Human health and pathology
Predicting Depression Onset in Young People Based on Clinical, Cognitive, Environmental, and Neurobiological Data
Published on - Biological Psychiatry: Cognitive Neuroscience and Neuroimaging
Background: Adolescent onset of depression is associated with long-lasting negative consequences. Identifying adolescents at risk for developing depression would enable the monitoring of risk factors and the development of early intervention strategies. Using machine learning to combine several risk factors from multiple modalities might allow prediction of depression onset at the individual level. Methods: A subsample of a multisite longitudinal study in adolescents, the IMAGEN study, was used to predict future (subthreshold) major depressive disorder onset in healthy adolescents. Based on 2-year and 5-year follow-up data, participants were grouped into the following: 1) those developing a diagnosis of major depressive disorder or subthreshold major depressive disorder and 2) healthy control subjects. Baseline measurements of 145 variables from different modalities (clinical, cognitive, environmental, and structural magnetic resonance imaging) at age 14 years were used as input to penalized logistic regression (with different levels of penalization) to predict depression onset in a training dataset (n = 407). The features contributing the highest to the prediction were validated in an independent hold-out sample (three independent IMAGEN sites; n = 137).
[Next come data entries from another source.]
Lemma candidateIds_range tablet : 1 ≤ tablet ≤ 6 → Forall (λ id, 1 ≤ id ≤ 6) (candidateIds tablet).
Proof. intros Ht. unfold candidateIds. rewrite !Forall_cons, Forall_nil.
  by worker_cases tablet. Qed.

Lemma hashToBucket_tablet `{StdHash} key : 1 ≤ hashToBucket key NUM_TABLETS ≤ 6.
Proof. apply hashToBucket_range. unfold NUM_TABLETS. lia. Qed.

(** The liveness table is only touched by the insertion of [false]. *)
Definition same_liveness (al al' : gmap Z bool) : Prop :=
  ∀ j, default false (al' !! j) = default false (al !! j).
Global Instance same_liveness_equiv : Equivalence same_liveness.
Proof. split; unfold same_liveness; [done|by intros ???|by intros ??? H1 H2 j; rewrite H2]. Qed.

Lemma map_index_same k al : same_liveness al (map_index false k al).2.
Proof. intros j. apply map_index_default. Qed.

Lemma firstAlive_spec candidates al :
  let r := firstAlive candidates al in
  same_liveness al r.2 ∧
  r.1 = match head (filter (λ id, default false (al !! id) = true) candidates) with
        | Some id => worker_addr id
        | None => "ALLDEAD"
        end.
Proof.
  revert al. induction candidates as [|c cs IH]; intros al; [done|].
  cbn [firstAlive]. pose proof (map_index_fst false c al) as Hv.
  pose proof (map_index_same c al) as Hs.
  destruct (map_index false c al) as [a al1]. cbn [fst snd] in Hv, Hs. rewrite filter_cons, <-Hv.
  destruct a; [done|]. rewrite decide_False by done.
  destruct (IH al1) as [H1 H2]. split; [by etrans|]. rewrite H2.
  assert (filter (λ id, default false (al1 !! id) = true) cs =
          filter (λ id, default false (al !! id) = true) cs) as ->; [|done].
  apply list_filter_iff. intros id. by rewrite Hs.
Qed.

Lemma getCurrentPrimary_spec tablet m :
  let r := getCurrentPrimary tablet m in
  same_liveness (isAlive m) (isAlive r.1) ∧ hostMap r.1 = hostMap m ∧
  lastHeartbeat r.1 = lastHeartbeat m ∧
  r.2 = match current_holder m tablet with Some id => worker_addr id | None => "ALLDEAD" end.
Proof.
  unfold getCurrentPrimary, current_holder, alive. cbv zeta.
  destruct (firstAlive_spec (candidateIds tablet) (isAlive m)) as [H1 H2].
  destruct (firstAlive _ _). done.
Qed.

Lemma current_holder_same m m' tablet :
  same_liveness (isAlive m) (isAlive m') → current_holder m' tablet = current_holder m tablet.
Proof.
  intros Hs. unfold current_holder, alive. f_equal. apply list_filter_iff. intros id. by rewrite Hs.
Qed.

Lemma current_holder_candidate m tablet id :
  current_holder m tablet = Some id → id ∈ candidateIds tablet ∧ alive m id = true.
Proof.
  unfold current_holder. intros Hh%head_Some_elem_of. by apply list_elem_of_filter in Hh as [? ?].
Qed.

Lemma current_holder_range m tablet id :
  1 ≤ tablet ≤ 6 → current_holder m tablet = Some id → 1 ≤ id ≤ 6.
Proof.
  intros Ht [Hin _]%current_holder_candidate.
  eapply Forall_forall in Hin; [|by apply candidateIds_range]. done.
Qed.

Section lookup_spec.
Context `{StdHash}.

(** [Lookup] with a complete host map. *)
Lemma Lookup_result key m :
  hosts_complete m →
  ∃ m', same_liveness (isAlive m) (isAlive m') ∧ hostMap m' = hostMap m ∧
    lastHeartbeat m' = lastHeartbeat m ∧
    Lookup key m = Some (m',
      match current_holder m (hashToBucket key NUM_TABLETS) with
      | Some id => (Status_OK, worker_addr id)
      | None => (mkStatus UNAVAILABLE "All workers are down", "")
      end).
Proof.
  intros Hh. unfold Lookup, current_holder, alive.
  set (t := hashToBucket key NUM_TABLETS).
  pose proof (candidateIds_range t (hashToBucket_tablet key)) as Hc.
  apply Forall_cons in Hc as [Ht Hc]. apply Forall_cons in Hc as [Ht1 Hc].
  apply Forall_cons in Hc as [Ht2 _]. unfold candidateIds.
  rewrite !filter_cons, filter_nil.
  pose proof (map_index_fst false t (isAlive m)) as V1.
  pose proof (map_index_same t (isAlive m)) as S1.
  destruct (map_index false t (isAlive m)) as [a1 al1]. cbn [fst snd] in V1, S1. rewrite <-V1.
  destruct a1; cbv iota.
  { exists (set_isAlive al1 m). by rewrite (Hh t Ht). }
  pose proof (map_index_fst false (t %% NUM_TABLETS + 1) al1) as V2.
  pose proof (map_index_same (t %% NUM_TABLETS + 1) al1) as S2.
  destruct (map_index _ _ al1) as [a2 al2]. cbn [fst snd] in V2, S2. rewrite S1 in V2. rewrite <-V2.
  assert (same_liveness (isAlive m) al2) as S12 by (by etrans).
  destruct a2; cbv iota.
  { exists (set_isAlive al2 m). by rewrite (Hh _ Ht1). }
  pose proof (map_index_fst false ((t + 1) %% NUM_TABLETS + 1) al2) as V3.
  pose proof (map_index_same ((t + 1) %% NUM_TABLETS + 1) al2) as S3.
  destruct (map_index _ _ al2) as [a3 al3]. cbn [fst snd] in V3, S3. rewrite S12 in V3. rewrite <-V3.
  assert (same_liveness (isAlive m) al3) as S123 by (by etrans).
  destruct a3; cbv iota.
  { exists (set_isAlive al3 m). by rewrite (Hh _ Ht2). }
  by exists (set_isAlive al3 m).
Qed.

End lookup_spec.

(** ** Failure detection *)

(** Alive means: the last heartbeat is less than four seconds older than the last monitor pass. *)
Definition fresh (t : Z) (m : master) : Prop :=
  ∀ id, alive m id = true → ∃ seen, lastHeartbeat m !! id = Some seen ∧ t - seen < 4 * 10 ^ 9.

Lemma check_fresh now seen :
  seen ≤ now → negb (bool_decide (Z.quot (now - seen) (10 ^ 9) > 3)) = true ↔ now - seen < 4 * 10 ^ 9.
Proof.
  intros. rewrite negb_true_iff, bool_decide_eq_false. rewrite Z.quot_div_nonneg by lia.
  Z.to_euclidean_division_equations. lia.
Qed.

Lemma fresh_same t m m' :
  same_liveness (isAlive m) (isAlive m') → lastHeartbeat m' = lastHeartbeat m →
  fresh t m → fresh t m'.
Proof. intros Hs Hl Hf id. unfold alive. rewrite Hs, Hl. apply Hf. Qed.

Lemma WorkerLookup_same id m :
  same_liveness (isAlive m) (isAlive (WorkerLookup id m).1) ∧
  hostMap (WorkerLookup id m).1 = hostMap m ∧
  lastHeartbeat (WorkerLookup id m).1 = lastHeartbeat m.
Proof.
  unfold WorkerLookup.
  pose proof (getCurrentPrimary_spec id m) as H1. cbv zeta in H1.
  destruct (getCurrentPrimary id m) as [m1 p1].
  set (id2 := (id + NUM_TABLETS - 2) %% NUM_TABLETS + 1).
  pose proof (getCurrentPrimary_spec id2 m1) as H2. cbv zeta in H2.
  destruct (getCurrentPrimary id2 m1) as [m2 p2].
  set (id3 := (id + NUM_TABLETS - 3) %% NUM_TABLETS + 1).
  pose proof (getCurrentPrimary_spec id3 m2) as H3. cbv zeta in H3.
  destruct (getCurrentPrimary id3 m2) as [m3 p3].
  cbn [fst snd] in *. destruct_and!. split_and!; [|congruence..].
  by repeat (etrans; [eassumption|]).
Qed.

Section detection.
Context `{StdHash}.

Lemma Lookup_same key m m' res :
  Lookup key m = Some (m', res) →
  same_liveness (isAlive m) (isAlive m') ∧ hostMap m' = hostMap m ∧ lastHeartbeat m' = lastHeartbeat m.
Proof.
  unfold Lookup. set (t := hashToBucket key NUM_TABLETS).
  pose proof (map_index_same t (isAlive m)) as S1.
  destruct (map_index false t (isAlive m)) as [a1 al1]. cbn [snd] in S1. destruct a1.
  { intros (? & _ & [= <- <-])%bind_Some. done. }
  pose proof (map_index_same (t %% NUM_TABLETS + 1) al1) as S2.
  destruct (map_index _ _ al1) as [a2 al2]. cbn [snd] in S2.
  assert (same_liveness (isAlive m) al2) as S12 by (by etrans). destruct a2.
  { intros (? & _ & [= <- <-])%bind_Some. done. }
  pose proof (map_index_same ((t + 1) %% NUM_TABLETS + 1) al2) as S3.
  destruct (map_index _ _ al2) as [a3 al3]. cbn [snd] in S3.
  assert (same_liveness (isAlive m) al3) as S123 by (by etrans). destruct a3.
  { intros (? & _ & [= <- <-])%bind_Some. done. }
  by intros [= <- <-].
Qed.

Lemma monitor_alive now m id :
  clock_ok now m →
  alive (monitor now m) id = true ↔
    match lastHeartbeat m !! id with
    | Some seen => now - seen < 4 * 10 ^ 9
    | None => alive m id = true
    end.
Proof.
  intros Hle. unfold alive, monitor. simpl. rewrite lookup_union, lookup_fmap.
  destruct (lastHeartbeat m !! id) as [seen|] eqn:E; simpl.
  - rewrite union_Some_l. simpl. apply check_fresh. by apply (Hle id).
  - by destruct (isAlive m !! id).
Qed.

Lemma mstep_fresh t m t' m' : mstep t m t' m' → fresh t m → fresh t' m'.
Proof.
  intros Hstep Hf. destruct Hstep as [t key m m' res HL|t id now m Hle Hall|t id m|t now m Hle Hall].
  - apply Lookup_same in HL as (? & _ & ?). by eapply fresh_same.
  - intros j Hj. destruct (Hf j Hj) as (seen & Hs & Hlt). simpl.
    destruct (decide (id = j)) as [->|?].
    + exists now. rewrite lookup_insert_eq. split; [done|lia].
    + exists seen. by rewrite lookup_insert_ne.
  - destruct (WorkerLookup_same id m) as (? & _ & ?). by eapply fresh_same.
  - intros j Hj. apply monitor_alive in Hj; [|done]. simpl.
    destruct (lastHeartbeat m !! j) as [seen|] eqn:E; [by exists seen|].
    destruct (Hf j Hj) as (seen & Hs & _). congruence.
Qed.

End detection.

(** The address [getCurrentPrimary] gives for a tablet. *)
Definition source (m : master) (t : Z) : string :=
  match current_holder m t with Some w => worker_addr w | None => "ALLDEAD" end.

Lemma WorkerLookup_answer id m :
  (WorkerLookup id m).2 =
    (Status_OK, (source m id, source m ((id + 4) %% 6 + 1), source m ((id + 3) %% 6 + 1))).
Proof.
  unfold WorkerLookup, NUM_TABLETS, source.
  replace (id + 6 - 2) with (id + 4) by lia. replace (id + 6 - 3) with (id + 3) by lia.
  pose proof (getCurrentPrimary_spec id m) as (H1 & _ & _ & E1).
  destruct (getCurrentPrimary id m) as [m1 p1]. cbn [fst snd] in *.
  pose proof (getCurrentPrimary_spec ((id + 4) %% 6 + 1) m1) as (H2 & _ & _ & E2).
  destruct (getCurrentPrimary ((id + 4) %% 6 + 1) m1) as [m2 p2]. cbn [fst snd] in *.
  pose proof (getCurrentPrimary_spec ((id + 3) %% 6 + 1) m2) as (_ & _ & _ & E3).
  destruct (getCurrentPrimary ((id + 3) %% 6 + 1) m2) as [m3 p3]. cbn [fst snd] in *.
  rewrite (current_holder_same m m1) in E2 by done.
  rewrite (current_holder_same m m2) in E3 by (by etrans). by subst.
Qed.

(** ** Properties *)

(** C17: with the shipped host map, [Lookup] never throws; it answers the address of the first live
    worker among the tablet's primary and its two successors on the ring, and UNAVAILABLE exactly
    when all three are down; the liveness table, the hosts and the heartbeats are unchanged. *)
Theorem Lookup_correct `{StdHash} key m :
  hosts_complete m →
  ∃ m', Lookup key m = Some (m',
      match current_holder m (hashToBucket key NUM_TABLETS) with
      | Some id => (Status_OK, worker_addr id)
      | None => (mkStatus UNAVAILABLE "All workers are down", "")
      end) ∧
    (∀ id, alive m' id = alive m id) ∧ hostMap m' = hostMap m ∧ lastHeartbeat m' = lastHeartbeat m.
Proof.
  intros Hh. destruct (Lookup_result key m Hh) as (m' & Hs & ? & ? & ?).
  exists m'. split_and!; try done.
Qed.

Definition example_master : master :=
  set_isAlive {[ 1 := false; 2 := true; 3 := true; 4 := true; 5 := true; 6 := true ]}
    (MasterNode (loadHostMap hosts_txt) 0).

Lemma Lookup_correct_witness :
  ∃ m', @Lookup (λ _, 0) "alice-storage" example_master =
      Some (m', (Status_OK, "127.0.0.1:10002")) ∧
    (∀ id, alive m' id = alive example_master id) ∧ hostMap m' = hostMap example_master ∧
    lastHeartbeat m' = lastHeartbeat example_master.
Proof. apply (@Lookup_correct (λ _, 0) "alice-storage" example_master), hosts_txt_complete. Defined.

(** The three addresses [WorkerLookup] gives a restarting worker are, for each of its three
    tablets, the address of the first live holder of that tablet, or "ALLDEAD". *)
Theorem WorkerLookup_correct id m :
  (WorkerLookup id m).2 =
    (Status_OK, (source m id, source m ((id + 4) %% 6 + 1), source m ((id + 3) %% 6 + 1))).
Proof. apply WorkerLookup_answer. Qed.

(** C18: in every state the coordinator can reach, a worker it considers alive sent a heartbeat
    less than four seconds before the last pass of the monitor: a silent worker is detected. *)
Theorem coordinator_fresh `{StdHash} hosts t0 t m :
  mreach (MasterNode hosts t0) t0 t m → fresh t m.
Proof.
  induction 1 as [|t m t' m' _ IH Hstep]; [|by eapply mstep_fresh].
  intros id. unfold alive. simpl. by rewrite lookup_empty.
Qed.

(** A heartbeat of worker 3 at 5 s, then a monitor pass at 8 s. *)
Definition beaten_master : master :=
  monitor (8 * 10 ^ 9) (Heartbeat 3 (5 * 10 ^ 9) (MasterNode (loadHostMap hosts_txt) 0)).1.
Results: The area under the receiver operating characteristic curve for predicting depression onset ranged between 0.70 and 0.72 in the training dataset. Baseline severity of depressive symptoms, female sex, neuroticism, stressful life events, and surface area of the supramarginal gyrus contributed most to the predictive model and predicted onset of depression, with an area under the receiver operating characteristic curve between 0.68 and 0.72 in the independent validation sample. Conclusions: This study showed that depression onset in adolescents can be predicted based on a combination multimodal data of clinical characteristics, life events, personality traits, and brain structure variables.